An excerpt from The Upside of Uncertainty

Although most people agree that we live in increasingly uncertain times, few of us have been taught the robust skills for navigating uncertainty with courage and resilience. Not surprisingly then, when we run into uncertainty, we end up feeling anxious, afraid or tripping headlong into any number of behavioral traps, such as threat rigidity or rumination. In these moments we forget a fundamental truth: The best things in our lives—meaningful relationships, education and careers, breakthroughs made by scientists and change created by social entrepreneurs—only come after first facing uncertainty. To reach new possibilities we envision, we must all first step into the unknown. And even when devastating uncertainty happens to us, the way we meet the challenge can help us navigate that struggle.
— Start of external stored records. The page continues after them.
(** The generator [get_stops], consumed to its end by [max] or [min];
    [thetimes[idx]] raises [IndexError] past the end of the run. *)
Fixpoint get_stops (idxlist : list idx_entry) (thetimes : run)
    : result (list (Z * string * Z)) :=
  match idxlist with
  | [] => Ok []
  | (idx, stop, delta) :: rest =>
      match thetimes !! idx with
      | None => Raise IndexError
      | Some None => get_stops rest thetimes
      | Some (Some time) =>
          l ← get_stops rest thetimes; Ok ((time, stop, delta) :: l)
      end
  end.

Definition orig_candidate (e : Z * string * Z) : Z * Z * string :=
  let '(time, stop, delta) := e in (time - delta, time, stop).

Definition dest_candidate (e : Z * string * Z) : Z * Z * string :=
  let '(time, stop, delta) := e in (time + delta, time, stop).

(** Lines 98-108: the direction of a route, with the origin-side and
    destination-side index lists. *)
Definition classify (stops : list string) (home office : gmap string Z)
    : result (direction * list idx_entry * list idx_entry) :=
  let idx_home := filter_idx stops home in
  let idx_office := filter_idx stops office in
  max_home ← py_max idx_home;
  min_office ← py_min idx_office;
  if py_lt max_home min_office then Ok (Home2Office, idx_home, idx_office)
  else
    max_office ← py_max idx_office;
    min_home ← py_min idx_home;
    if py_lt max_office min_home then Ok (Office2Home, idx_office, idx_home)
    else Raise (ValueError ambiguous_msg).

(** Lines 111-116, the body of the loop over the runs: [Ok None] is the
    [continue] of the [except ValueError] clause. *)
Definition match_run (idx_orig idx_dest : list idx_entry) (line : string)
    (times : run) : result (option trip) :=
  match os ← get_stops idx_orig times; py_max (orig_candidate <$> os) with
  | Raise (ValueError _) => Ok None
  | Raise e => Raise e
  | Ok orig_stop =>
      match ds ← get_stops idx_dest times; py_min (dest_candidate <$> ds) with
      | Raise (ValueError _) => Ok None
      | Raise e => Raise e
      | Ok dest_stop => Ok (Some (orig_stop, dest_stop, line))
      end
  end.

Definition add_run (idx_orig idx_dest : list idx_entry) (line : string)
    (times : run) (trips : gset trip) : result (gset trip) :=
  r ← match_run idx_orig idx_dest line times;
  Ok (match r with Some t => {[t]} ∪ trips | None => trips end).

(** The body of the loop over [linedata.items()]; the state is the pair
    [(home2office, office2home)], and [trip] aliases one of the two. *)
Definition do_route (home office : gmap string Z) (line : string)
    (item : string * route) (st : gset trip * gset trip)
    : result (gset trip * gset trip) :=
  let '(_, (stops, timetable)) := item in
  '(d, idx_orig, idx_dest) ← classify stops home office;
  match d with
  | Home2Office =>
      h ← py_for (add_run idx_orig idx_dest line) timetable st.1; Ok (h, st.2)
  | Office2Home =>
      o ← py_for (add_run idx_orig idx_dest line) timetable st.2; Ok (st.1, o)
  end.

Definition do_line (home office : gmap string Z) (item : string * linedata)
    (st : gset trip * gset trip) : result (gset trip * gset trip) :=
  py_for (do_route home office item.1) item.2 st.

(** [a <= b] in Python's order on trips, as [sorted] uses it. *)
Definition trip_le (a b : trip) : Prop := py_lt b a = false.

#[global] Instance trip_le_dec : RelDecision trip_le.
Proof. intros a b. unfold trip_le. apply _. Defined.

(** [sorted(s)] of a set of trips: the elements of the set in ascending
    order.  The order of iteration over a Python set is unspecified; the
    sorted list does not depend on it ([sorted_canonical] below). *)
Definition sorted (s : gset trip) : list trip :=
  merge_sort trip_le (elements s).

(** Lines 95-119: the two sorted trip lists. *)
Definition build_trips (linesdata : list (string * linedata))
    (home office : gmap string Z) : result (list trip * list trip) :=
  st ← py_for (do_line home office) linesdata (∅, ∅);
  Ok (sorted st.1, sorted st.2).

(** Rendering: [time_s] and [table]. *)

Definition digit (d : Z) : Ascii.ascii := Ascii.ascii_of_nat (48 + Z.to_nat d).

Definition two_digits (n : Z) : string :=
  String (digit (n `div` 10)) (String (digit (n `mod` 10)) "").

(** [time.strftime('%H:%M')] *)
Definition strftime_HM (time : Z) : string :=
  two_digits ((time `mod` 1440) `div` 60) +:+ ":" +:+ two_digits (time `mod` 60).

Definition time_s (time : Z) : string :=
  let res := strftime_HM time in
  if String.prefix "0" res then
    match res with String _ rest => rest | EmptyString => res end
  else res.

Definition table_row : Type :=
  string * string * string * string * string * string * string.

Definition headers : list string :=
  ["Trip"; ""; ""; "Board at"; "Line"; ""; "Descend at"].

Definition render_trip (t : trip) : table_row :=
  let '((leave, board, orig), (arrive, descend, dest), theline) := t in
  (time_s leave +:+ "-" +:+ time_s arrive,
   "(" +:+ pretty ((arrive - leave) `mod` 1440) +:+ "')",
   time_s board, orig, theline, time_s descend, dest).

Definition table (thetrip : list trip) : list string * list table_row :=
  (headers, render_trip <$> thetrip).

Definition build_table (linesdata : list (string * linedata))
    (home office : gmap string Z)
    : result ((list string * list table_row) * (list string * list table_row)) :=
  '(home2office, office2home) ← build_trips linesdata home office;
  Ok (table home2office, table office2home).

(** ** The run matrix builder: [parse_path] *)

(** What [parse_path] reads off one fetched page: the texts of the
    [td] cells whose id matches [STOP_REGEX], and, for each [tr] of class
    [row0] or [row1], the texts of its [td.horaire] cells.  The page has a
    [laterHour] link exactly when another page follows it. *)
Record page := Page {
  page_stops : list string;
  page_rows : list (list string)
}.

Definition digit_val (a : Ascii.ascii) : option Z :=
  let n := Z.of_nat (Ascii.nat_of_ascii a) in
  if bool_decide (48 ≤ n ≤ 57) then Some (n - 48) else None.

(** The [%H] directive: [2[0-3]|[0-1]\d|\d]. *)
Definition take_hour (l : list Ascii.ascii) : option (Z * list Ascii.ascii) :=
  match l with
  | [] => None
  | a :: l' =>
      x ← digit_val a;
      match l' with
      | b :: l'' =>
          match digit_val b with
          | Some y =>
              if bool_decide (x = 2 ∧ y ≤ 3 ∨ x ≤ 1)
              then Some (10 * x + y, l'') else Some (x, l')
          | None => Some (x, l')
          end
      | [] => Some (x, l')
      end
  end.

(** The [%M] directive: [[0-5]\d|\d]. *)
Definition take_minute (l : list Ascii.ascii) : option (Z * list Ascii.ascii) :=
  match l with
  | [] => None
  | a :: l' =>
      x ← digit_val a;
      match l' with
      | b :: l'' =>
          match digit_val b with
          | Some y =>
              if bool_decide (x ≤ 5) then Some (10 * x + y, l'') else Some (x, l')
          | None => Some (x, l')
          end
      | [] => Some (x, l')
      end
  end.

Definition colon : Ascii.ascii := Ascii.ascii_of_nat 58.

(** [datetime.datetime.strptime(timestring, '%H:%M')] on ASCII text, as
    minutes since 1900-01-01 00:00; [ValueError] when the text does not
    match the format or unconverted data remains. *)
Definition parse_time (timestring : string) : result Z :=
  let bad := Raise (ValueError "time data does not match format '%H:%M'") in
  match take_hour (String.list_ascii_of_string timestring) with
  | Some (h, c :: rest) =>
      if bool_decide (c = colon) then
        match take_minute rest with
        | Some (m, []) => Ok (60 * h + m)
        | _ => bad
        end
      else bad
  | _ => bad
  end.

(** [parse_time(td.text) if td.text != '|' else None] *)
Definition parse_cell (text : string) : result (option Z) :=
  if bool_decide (text = "|") then Ok None else Some <$> parse_time text.

(** The list comprehension over the cells of one row. *)
Fixpoint parse_row (cells : list string) : result (list (option Z)) :=
  match cells with
  | [] => Ok []
  | text :: rest => c ← parse_cell text; l ← parse_row rest; Ok (c :: l)
  end.

(** Lines 43-46: [zip(timetable, rows)] stops at the shorter of the two;
    the accumulators it does not reach are left as they are. *)
Fixpoint extend_rows (timetable : list (list (option Z)))
    (rows : list (list string)) : result (list (list (option Z))) :=
  match timetable, rows with
  | timerow :: timetable', row :: rows' =>
      data ← parse_row row;
      rest ← extend_rows timetable' rows';
      Ok ((timerow ++ data) :: rest)
  | _, _ => Ok timetable
  end.

(** The [while True] loop, once per fetched page. *)
Fixpoint fetch_loop (stops : list string) (timetable : list (list (option Z)))
    (rows : list (list string)) (later : list page)
    : result (list (list (option Z))) :=
  if bool_decide (length stops = length rows) then
    timetable' ← extend_rows timetable rows;
    match later with
    | [] => Ok timetable'
    | p :: later' => fetch_loop stops timetable' (page_rows p) later'
    end
  else Raise (AssertionError (length stops, length rows)).

(** [list(zip( *timetable))]: the tuples of the j-th items of all rows, for
    as long as every row has a j-th item; no tuple for no row at all. *)
Fixpoint zip_star {A} (timetable : list (list A)) : list (list A) :=
  match timetable with
  | [] => []
  | [row] => (λ x, [x]) <$> row
  | row :: rows => zip_with cons row (zip_star rows)
  end.

(** The accumulated per-stop rows at the end of the loop. *)
Definition accumulate (first : page) (later : list page)
    : result (list (list (option Z))) :=
  let rows := page_rows first in
  fetch_loop (page_stops first) (replicate (length rows) []) rows later.

Definition parse_path (first : page) (later : list page) : result route :=
  timetable ← accumulate first later;
  Ok (page_stops first, zip_star timetable).

(** ** The command line: [main] *)

(** The command line as [argparse] reads it: the three positionals and the
    two options, an option being [None] when it is not given. *)
Record cli := Cli {
  cli_date : string;
  cli_config : string;
  cli_lines : list string;
  cli_operator : option string;
  cli_format : option string
}.

Record args := Args {
  args_date : string;
  args_config : string;
  args_lines : list string;
  args_operator : string;
  args_format : option string
}.

Definition format_choices : list string := ["text"; "latex"].

(** [parser.parse_args]: [lines] has [nargs='+'], [--format] has [choices]
    and no default, [--operator] defaults to ['Envibus'].  A rejected
    command line exits with status 2; the check of [choices] applies to a
    value that is given. *)
Definition check_choice (value : option string) : bool :=
  match value with
  | Some f => bool_decide (f ∈ format_choices)
  | None => true
  end.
The good news is that there are tools for facing the unknown with courage that we can practice, and, thereby, increase our courage but also our ability to tap into the possibility hidden on the other side of the uncertainty coin. In The Upside of Uncertainty, we describe more than 30 tools to help navigate uncertainty which we discovered reviewing the empirical research and in interviews with creators, innovators, artists and entrepreneurs.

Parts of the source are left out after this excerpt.